I care little for what becomes of me, but Sethe…He has already endured so much sorrow. Why is that some people were made to live existences free from strife, while others seem to attract it?
“Do not leave me! You are all I have. All I have ever wanted!” he cries.
If only I could speak. If only I could comfort him, help him accept my death, let him know that he gave me more happiness than I ever knew possible. He was worth every hardship, every bit of pain. I just hope that I was worth it. I pray that loving me brought him enough joy to offset the misery. But if I do not value myself that highly, how could he?
Members of the pharaoh’s guard arrive, looking for us. Kha’s men probably told them where to find us. They are heading straight for Sethe. After all, to the casual observer, it would look as though he killed me. My blood now coats his hands. They must think him, the most honorable being I have ever known, nothing more than a common murderer.
But they are too late. I watch on as he collapses completely, and I know that he is gone. His body is but a shell, a hollow receptacle that once housed his beautiful soul. Now I welcome my own death completely. For maybe it will bring me back to Sethe once more.
“That slave, Sethe
—
he is the one who killed the princess!” says Kha accusingly.
“It was him,” I try to scream. If only I could lift my arm and point to Kha, so they would know the true killer, but it is impossible. I try to say it…I fail even at that.
“When I tell the pharaoh of your indiscretion, you shall be struck from the historical record. Erased. It will be as though you never existed!”
Kha looks at me, his eyes oozing with rage and determination. “You will love me!”

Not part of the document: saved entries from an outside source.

(** Sample inputs: a raster of [w] x [h] pixels of one colour and the
    Base64 text of its encoding. *)
Definition solid (w h : Z) (p : rgba8) : Image :=
  mk_Image M_RGBA (w, h) (repeat p (Z.to_nat (w * h))).

Definition payload (im : Image) : string :=
  match ref_save im with
  | Return bs => Base64.b64encode bs
  | Raise _ => ""
  end.

(** A resize or edit request for the image [im] with further form fields
    and uploads. *)
Definition request_for (im : Image) (fields : list (string * string))
           (uploads : list (string * Flask.FileStorage)) : Flask.Request :=
  Flask.mk_Request (("image_data", payload im) :: fields) uploads.

Definition red : rgba8 := mk_rgba8 xff x00 x00 xff.
Definition opaque_blue : rgba8 := mk_rgba8 x00 x00 xff xff.
Definition clear_green : rgba8 := mk_rgba8 x00 xff x00 x00.

End Ref.

(* ===================================================================== *)
(** * Properties *)

(** ** Bytes and bit operations *)

Lemma byte_val_range (x : byte) : 0 <= Py.byte_val x < 256.
Proof.
  unfold Py.byte_val. pose proof (Byte.to_N_bounded x). lia.
Qed.

Lemma to_byte_val (x : byte) : Py.to_byte (Py.byte_val x) = x.
Proof.
  unfold Py.to_byte, Py.chr.
  rewrite Z.mod_small by apply byte_val_range.
  unfold Py.byte_val. rewrite N2Z.id, <- ascii_of_byte_via_N.
  apply byte_of_ascii_of_byte.
Qed.

Lemma byte_val_to_byte (z : Z) : Py.byte_val (Py.to_byte z) = z mod 256.
Proof.
  unfold Py.to_byte, Py.chr, Py.byte_val.
  pose proof (Z.mod_pos_bound z 256 eq_refl) as Hz.
  assert (Hn : (Z.to_N (z mod 256) < 256)%N) by lia.
  pose proof (byte_of_ascii_via_N (ascii_of_N (Z.to_N (z mod 256)))) as Hb.
  symmetry in Hb. apply Byte.to_of_N in Hb. rewrite Hb.
  rewrite N_ascii_embedding by exact Hn. lia.
Qed.

Lemma lor_shiftl_add (x y k : Z) :
  0 <= k -> 0 <= y < 2 ^ k -> Z.lor (Z.shiftl x k) y = x * 2 ^ k + y.
Proof.
  intros Hk Hy.
  rewrite <- (Z.add_lor_land (x * 2 ^ k) y), <- Z.shiftl_mul_pow2 by exact Hk.
  assert (Hland : Z.land (Z.shiftl x k) y = 0).
  { apply Z.bits_inj'. intros n Hn.
    rewrite Z.land_spec, Z.bits_0.
    destruct (Z.lt_ge_cases n k) as [Hlt | Hge].
    - rewrite Z.shiftl_spec_low by exact Hlt. reflexivity.
    - rewrite <- (Z.mod_small y (2 ^ k)) by exact Hy.
      rewrite Z.mod_pow2_bits_high by lia. apply andb_false_r. }
  rewrite Hland. lia.
Qed.

Lemma land_mask (x k : Z) : 0 <= k -> Z.land x (2 ^ k - 1) = x mod 2 ^ k.
Proof.
  intros Hk. rewrite <- Z.land_ones by exact Hk.
  f_equal. rewrite Z.ones_equiv. lia.
Qed.

Ltac divmod := Z.to_euclidean_division_equations; lia.

(** ** Base64 *)

Import Base64.

Ltac norm_pow :=
  change (2 ^ 2) with 4 in *; change (2 ^ 4) with 16 in *;
  change (2 ^ 6) with 64 in *; change (2 ^ 8) with 256 in *;
  change (2 ^ 32) with 4294967296 in *; change (2 ^ 0) with 1 in *.

Lemma b2a_loop_0 x d lc :
  b2a_loop (x :: d) lc 0 =
  b2a (Z.land (Z.shiftr (next_leftchar lc x) 2) 63)
  :: b2a_loop d (next_leftchar lc x) 2.
Proof. reflexivity. Qed.

Lemma b2a_loop_2 x d lc :
  b2a_loop (x :: d) lc 2 =
  b2a (Z.land (Z.shiftr (next_leftchar lc x) 4) 63)
  :: b2a_loop d (next_leftchar lc x) 4.
Proof. reflexivity. Qed.

Lemma b2a_loop_4 x d lc :
  b2a_loop (x :: d) lc 4 =
  b2a (Z.land (Z.shiftr (next_leftchar lc x) 6) 63)
  :: b2a (Z.land (Z.shiftr (next_leftchar lc x) 0) 63)
  :: b2a_loop d (next_leftchar lc x) 0.
Proof. reflexivity. Qed.

Lemma next_leftchar_arith lc x :
  next_leftchar lc x = (lc * 256 + Py.byte_val x) mod 4294967296.
Proof.
  unfold next_leftchar. pose proof (byte_val_range x).
  rewrite lor_shiftl_add by (norm_pow; lia). reflexivity.
Qed.

Lemma sextet_63 v k : 0 <= k -> Z.land (Z.shiftr v k) 63 = (v / 2 ^ k) mod 64.
Proof.
  intros. rewrite Z.shiftr_div_pow2 by assumption.
  apply (land_mask _ 6). lia.
Qed.

Lemma enc_1 lc x :
  Z.land (Z.shiftr (next_leftchar lc x) 2) 63 = Py.byte_val x / 4.
Proof.
  rewrite sextet_63, next_leftchar_arith by lia. norm_pow.
  pose proof (byte_val_range x). divmod.
Qed.

Lemma enc_2 lc x y :
  Z.land (Z.shiftr (next_leftchar (next_leftchar lc x) y) 4) 63 =
  Py.byte_val x mod 4 * 16 + Py.byte_val y / 16.
Proof.
  rewrite sextet_63, !next_leftchar_arith by lia. norm_pow.
  pose proof (byte_val_range x). pose proof (byte_val_range y). divmod.
Qed.

Lemma enc_3 lc y z :
  Z.land (Z.shiftr (next_leftchar (next_leftchar lc y) z) 6) 63 =
  Py.byte_val y mod 16 * 4 + Py.byte_val z / 64.
Proof.
  rewrite sextet_63, !next_leftchar_arith by lia. norm_pow.
  pose proof (byte_val_range z). pose proof (byte_val_range y). divmod.
Qed.

Lemma enc_4 lc z :
  Z.land (Z.shiftr (next_leftchar lc z) 0) 63 = Py.byte_val z mod 64.
Proof.
  rewrite sextet_63, !next_leftchar_arith by lia. norm_pow.
  pose proof (byte_val_range z). divmod.
Qed.

Lemma enc_tail_2 lc x :
  Z.shiftl (Z.land (next_leftchar lc x) 3) 4 = Py.byte_val x mod 4 * 16.
Proof.
  rewrite Z.shiftl_mul_pow2, (land_mask _ 2), next_leftchar_arith by lia.
  norm_pow. pose proof (byte_val_range x). divmod.
Qed.

Lemma enc_tail_4 lc y :
  Z.shiftl (Z.land (next_leftchar lc y) 15) 2 = Py.byte_val y mod 16 * 4.
Proof.
  rewrite Z.shiftl_mul_pow2, (land_mask _ 4), next_leftchar_arith by lia.
  norm_pow. pose proof (byte_val_range y). divmod.
Qed.

Lemma b2a_loop_three x y z d lc :
  exists lc',
    b2a_loop (x :: y :: z :: d) lc 0 =
    b2a (sextet1 x) :: b2a (sextet2 x y) :: b2a (sextet3 y z)
    :: b2a (sextet4 z) :: b2a_loop d lc' 0.
Proof.
  eexists. rewrite b2a_loop_0, b2a_loop_2, b2a_loop_4.
  rewrite enc_1, enc_2, enc_3, enc_4. reflexivity.
Qed.

Lemma b2a_loop_one x lc :
  b2a_loop [x] lc 0 =
  [b2a (sextet1 x); b2a (sextet2 x x00); BASE64_PAD; BASE64_PAD].
Proof.
  rewrite b2a_loop_0, enc_1. cbn [b2a_loop Z.eqb].
  rewrite enc_tail_2. unfold sextet2.
  change (Py.byte_val x00 / 16) with 0. rewrite Z.add_0_r. reflexivity.
Qed.

Lemma b2a_loop_two x y lc :
  b2a_loop [x; y] lc 0 =
  [b2a (sextet1 x); b2a (sextet2 x y); b2a (sextet3 y x00); BASE64_PAD].
Proof.
  rewrite b2a_loop_0, b2a_loop_2, enc_1, enc_2. cbn [b2a_loop Z.eqb Pos.eqb].
  rewrite enc_tail_4. unfold sextet3.
  change (Py.byte_val x00 / 64) with 0. rewrite Z.add_0_r. reflexivity.
Qed.

Lemma list_ind3 {A : Type} (P : list A -> Prop) :
  P [] -> (forall x, P [x]) -> (forall x y, P [x; y]) ->
  (forall x y z l, P l -> P (x :: y :: z :: l)) ->
  forall l, P l.
Proof.
  intros H0 H1 H2 H3 l.
  enough (H : P l /\ (forall x, P (x :: l)) /\ (forall x y, P (x :: y :: l)))
    by apply H.
  induction l as [| a l [IH0 [IH1 IH2]]].
  - auto.
  - repeat split; auto.
Qed.

Lemma sextet_check_all :
  forallb sextet_check (map Z.of_nat (seq 0 64)) = true.
Proof. vm_compute. reflexivity. Qed.

Lemma sextet_checked (q : Z) : 0 <= q < 64 -> sextet_check q = true.
Proof.
  intros Hq. pose proof sextet_check_all as Hall.
  rewrite forallb_forall in Hall. apply Hall.
  apply in_map_iff. exists (Z.to_nat q). split; [lia |].
  apply in_seq. lia.
Qed.

Lemma b2a_not_pad q : 0 <= q < 64 -> Ascii.eqb (b2a q) BASE64_PAD = false.
Proof.
  intros Hq. apply sextet_checked in Hq. unfold sextet_check in Hq.
  apply andb_prop in Hq as [Hq _]. apply andb_prop in Hq as [Hq _].
  now apply negb_true_iff.
Qed.

Lemma a2b_b2a q : 0 <= q < 64 -> table_a2b_base64 (b2a q) = q.
Proof.
  intros Hq. apply sextet_checked in Hq. unfold sextet_check in Hq.
  apply andb_prop in Hq as [Hq _]. apply andb_prop in Hq as [_ Hq].
  now apply Z.eqb_eq.
Qed.

Lemma b2a_ascii q : 0 <= q < 64 -> (Py.ord (b2a q) <? 128) = true.
Proof.
  intros Hq. apply sextet_checked in Hq. unfold sextet_check in Hq.
  now apply andb_prop in Hq as [_ Hq].
Qed.

(** One alphabet character through the decoder. *)
Lemma a2b_loop_sextet q s quad_pos leftchar pads :
  0 <= q < 64 ->
  a2b_loop (b2a q :: s) quad_pos leftchar pads =
  if quad_pos =? 0 then a2b_loop s 1 q 0
  else if quad_pos =? 1 then
    option_map (cons (Py.to_byte (Z.lor (Z.shiftl leftchar 2) (Z.shiftr q 4))))
               (a2b_loop s 2 (Z.land q 15) 0)
  else if quad_pos =? 2 then
    option_map (cons (Py.to_byte (Z.lor (Z.shiftl leftchar 4) (Z.shiftr q 2))))
               (a2b_loop s 3 (Z.land q 3) 0)
  else
    option_map (cons (Py.to_byte (Z.lor (Z.shiftl leftchar 6) q)))
               (a2b_loop s 0 0 0).
Proof.
  intros Hq. cbn [a2b_loop].
  rewrite b2a_not_pad, a2b_b2a by exact Hq.
  replace (64 <=? q) with false by (symmetry; apply Z.leb_gt; lia).
  reflexivity.
Qed.

Lemma sextet1_range x : 0 <= sextet1 x < 64.
Proof. unfold sextet1. pose proof (byte_val_range x). divmod. Qed.
Lemma sextet2_range x y : 0 <= sextet2 x y < 64.
Proof.
  unfold sextet2. pose proof (byte_val_range x). pose proof (byte_val_range y).
  divmod.
Qed.
Lemma sextet3_range y z : 0 <= sextet3 y z < 64.
Proof.
  unfold sextet3. pose proof (byte_val_range z). pose proof (byte_val_range y).
  divmod.
Qed.
Lemma sextet4_range z : 0 <= sextet4 z < 64.
Proof. unfold sextet4. pose proof (byte_val_range z). divmod. Qed.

“Never,” I say so quietly, so weakly, I wonder if he even heard the word.
Kha stands there impatiently watching me, waiting for my life to end. “I shall see you in the next life. Perhaps then, you shall choose more wisely.”
Mew Mew comes and licks at my blood as it pools around me, a final act of insult. My life force slowly draining from me, ebbing, ebbing, ebbing away like the Nile at the end of its tidal cycle. There is nothingness. A complete and utter emptiness. I feel myself growing ever weaker, ever smaller. I reach for the welcoming darkness. For Sethe is there.

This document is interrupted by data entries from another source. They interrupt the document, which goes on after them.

Lemma availability_by_company_splits_the_fleet_witness :
  map Company (availability_by_company sample_fleet) = ["Contractor"; "PGB"] /\
  (Zsum (map Total (availability_by_company sample_fleet)) = 3%Z /\
   Zsum (map Available (availability_by_company sample_fleet)) = 1%Z /\
   Zsum (map InUse (availability_by_company sample_fleet)) = 2%Z) /\
  availability_by_company (unowned_vehicle :: sample_fleet)
  = availability_by_company sample_fleet /\
  total_vehicles (unowned_vehicle :: sample_fleet) = 4%Z /\
  (Zsum (map Total (availability_by_company (unowned_vehicle :: sample_fleet))) = 3%Z /\
   Zsum (map Available (availability_by_company (unowned_vehicle :: sample_fleet)))
   = 1%Z /\
   Zsum (map InUse (availability_by_company (unowned_vehicle :: sample_fleet)))
   = 2%Z).
Proof.
  destruct (availability_by_company_splits_the_fleet sample_fleet)
    as (_ & _ & _ & _ & _ & _ & Hall).
  destruct (availability_by_company_splits_the_fleet (unowned_vehicle :: sample_fleet))
    as (_ & _ & _ & Howned & Hsums & _).
  split; [reflexivity|]. split; [|split; [exact Howned|split; [reflexivity|exact Hsums]]].
  apply Hall. intros r [<-|[<-|[<-|[]]]]; discriminate.
Defined.

Lemma report_shows_matching_trips_witness :
  In (sample_trip 7 (Some (mkDate 2025 1 22)) (Some "V1") NaN)
     (report "PGB" "V1" "All" gapped_ledger) /\
  report "Contractor" "All" "All" gapped_ledger = [].
Proof.
  split.
  - apply (proj1 (report_shows_matching_trips "PGB" "V1" "All" gapped_ledger)).
    split; [right; left; reflexivity|]. split; [now right|]. split; [now right|now left].
  - destruct (report "Contractor" "All" "All" gapped_ledger) as [|r l] eqn:E;
      [reflexivity|].
    assert (H : In r (report "Contractor" "All" "All" gapped_ledger))
      by (rewrite E; now left).
    apply (proj1 (report_shows_matching_trips "Contractor" "All" "All" gapped_ledger))
      in H.
    destruct H as ([<-|[<-|[<-|[]]]] & [C|C] & _); discriminate C.
Defined.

Then I feel the light. It overtakes me.
This is what it is like to die.
25
I
sputter awake, holding on to this existence as best I can. I feel like I’m perilously close to having a heart attack; maybe I already did
—
the overload was so strong. But I can’t leave this life yet. There’s too much yet to be done.

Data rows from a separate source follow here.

(* ===== verification/Config.v ===== *)
(** * Gateway configuration: data model and validators

    [internal/gw/config]: the records of [types.go] and the validators of
    [pools.go], [pricing.go], [policy.go] and [identity.go].  A Go map is a
    [gmap]; a [range] over a map visits its entries in an unspecified order,
    so every function with such a loop takes the visiting order as an extra
    list argument, and the theorems quantify over all of them ([ranges]). *)

From S2P Require Import Prelude GoData.
From stdpp Require Import sorting base gmap strings fin_maps numbers list.
Local Open Scope string_scope.

(** ** types.go *)

Record EndpointSupports := { Streaming : bool }.

Record ProviderEndpoint := {
  ep_Wire : string;
  ep_Vendor : string;
  ep_URL : string;
  ep_DataResidency : string;
  ep_TrustTier : string;
  ep_Deployments : list string;
  ep_Supports : EndpointSupports;
  ep_KeyRef : string }.

Record EndpointWithKey := { ewk_Endpoint : ProviderEndpoint; ResolvedKey : string }.

Record ModelCapabilities := {
  cap_Tools : bool;
  cap_CacheControl : bool;
  cap_ExtendedThinking : bool;
  cap_Vision : bool }.

Record PoolMember := { pm_EndpointID : string; pm_Model : string; pm_Weight : Z }.

Record Pool := {
  Members : list PoolMember;
  FallbackPool : string;
  MaxAttempts : Z;
  TimeoutMs : Z }.

Record PoolsConfig := {
  ProviderEndpoints : gmap string ProviderEndpoint;
  Pools : gmap string Pool }.

Record DegradationConfig := { AllowedCapabilities : list string }.

Record ActionSpec := { as_Action : string; as_ModelPool : string; as_Reasons : list string }.

Record Defaults := { OnNoMatch : ActionSpec }.

Record PolicyRule := {
  rule_ID : string;
  rule_Description : string;
  rule_Priority : Z;
  rule_When : string;
  rule_Action : string;
  rule_ModelPool : string;
  rule_Reasons : list string }.

Record PolicyConfig := {
  Version : string;
  pol_Defaults : Defaults;
  Degradation : DegradationConfig;
  Rules : list PolicyRule;
  Variables : list (string * any) }.

Record ModelPricing := {
  mp_Vendor : string;
  mp_Model : string;
  mp_Currency : string;
  InputPricePer1KTokens : float64;
  OutputPricePer1KTokens : float64;
  CacheReadPricePer1KTokens : option float64;
  CacheCreatePricePer1KTokens : option float64;
  Capabilities : ModelCapabilities }.

Record PricingConfig := { Models : list ModelPricing }.

Record UserIdentity := { user_UserID : string; user_TeamID : string; user_Role : string;
                         user_APIKeyHash : string }.
Record TeamIdentity := { team_TeamID : string; team_Name : string;
                         team_BudgetMonthlyCapCents : Z }.
Record RepoIdentity := { repo_RepoID : string; repo_RemoteURL : string;
                         repo_DefaultTeamID : string; repo_Restricted : bool }.

Record IdentityConfig := {
  Users : list UserIdentity;
  Teams : list TeamIdentity;
  Repos : list RepoIdentity }.

(** The bundle [config.Config]. *)
Record Config := {
  cfg_Pools : PoolsConfig;
  cfg_Policy : PolicyConfig;
  cfg_Pricing : PricingConfig;
  cfg_Identity : IdentityConfig;
  cfg_ResolvedEndpoints : gmap string EndpointWithKey }.

(** One iteration order of a map: each entry exactly once. *)
Definition ranges {V} (l : list (string * V)) (m : gmap string V) : Prop := l ≡ₚ map_to_list m.

Lemma ranges_elem {V} l (m : gmap string V) k v :
  ranges l m -> (k, v) ∈ l <-> m !! k = Some v.
Proof. intros Hl. unfold ranges in Hl. by rewrite Hl, elem_of_map_to_list. Qed.

Lemma ranges_refl {V} (m : gmap string V) : ranges (map_to_list m) m.
Proof. unfold ranges. reflexivity. Qed.

(** ** CEL

    cel-go is not part of this repository.  [compileCEL] (policy.go) and the
    engine use an environment with fixed variables, compile an expression to
    an AST, plan it to a program and evaluate the program on variable
    bindings; an evaluation yields a value, an error or a panic. *)

Inductive celResult := CelValue (v : any) | CelError | CelPanic.

Class CEL := {
  Ast : Type;
  Program : Type;
  celNewEnv : bool;                       (** the environment was created *)
  celCompile : string -> option Ast;
  celProgram : Ast -> option Program;
  celEval : Program -> list (string * any) -> celResult }.

(** ** pools.go *)

Inductive PoolsError :=
| EmptyRegistry
| PoolNoMembers (pool : string)
| MemberUnknownEndpoint (pool : string) (i : nat) (endpoint : string)
| MemberWeight (pool : string) (i : nat) (weight : Z)
| PoolTimeout (pool : string)
| PoolMaxAttempts (pool : string).

Definition validate_member (c : PoolsConfig) (poolName : string) (i : nat) (m : PoolMember)
    : outcome PoolsError unit :=
  match ProviderEndpoints c !! pm_EndpointID m with
  | None => Err (MemberUnknownEndpoint poolName i (pm_EndpointID m))
  | Some _ => reject (pm_Weight m <=? 0)%Z (MemberWeight poolName i (pm_Weight m))
  end.

Definition validate_pool (c : PoolsConfig) (np : string * Pool) : outcome PoolsError unit :=
  let '(poolName, pool) := np in
  reject (bool_decide (Members pool = [])) (PoolNoMembers poolName) ≫= fun _ =>
  forM_i 0 (validate_member c poolName) (Members pool) ≫= fun _ =>
  reject (TimeoutMs pool <=? 0)%Z (PoolTimeout poolName) ≫= fun _ =>
  reject (MaxAttempts pool <=? 0)%Z (PoolMaxAttempts poolName).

The good news is, I didn’t turn evil. The bad news is, Kha killed me before I had a chance to truly live. I won’t let him do it again.
I’m hot, I’m cold, I’m alive, I’m dead
—
I’m everything and nothing all at once. It takes me a few seconds to notice that the ankh is still in my hand, but it’s no longer causing me seizures. It must be tapped out. I suppose I’ve accessed all the memories it possesses. I need to clasp it behind my neck for safekeeping. But there’s a problem. I can’t move my arms, or even my fingers. And my legs and toes are numb and lifeless too.
As if experiencing my own death wasn’t horrible enough. As if witnessing Sethe being
killed
in front of me wasn’t as terrible as it should get.
Now I can’t even move? This is catastrophic. I would wail, but I think my tear ducts are still too depleted from Mrs. Lansing’s untimely passing. Now I’ve felt her loss twice, though it doesn’t feel doubly hard. It’s exponentially greater. This is the worst aspect of remembering a past life, the most hideous part of reincarnation.
As awful as the grief I feel over Mrs. Lansing and Nefertari may be, as vacant as the void inside of me has grown, nothing is quite as traumatic, as hard to rebound from, as seeing your true love perish. And now, to punctuate the horror, my body is unable to shake the loss of feeling I experienced when death gripped me.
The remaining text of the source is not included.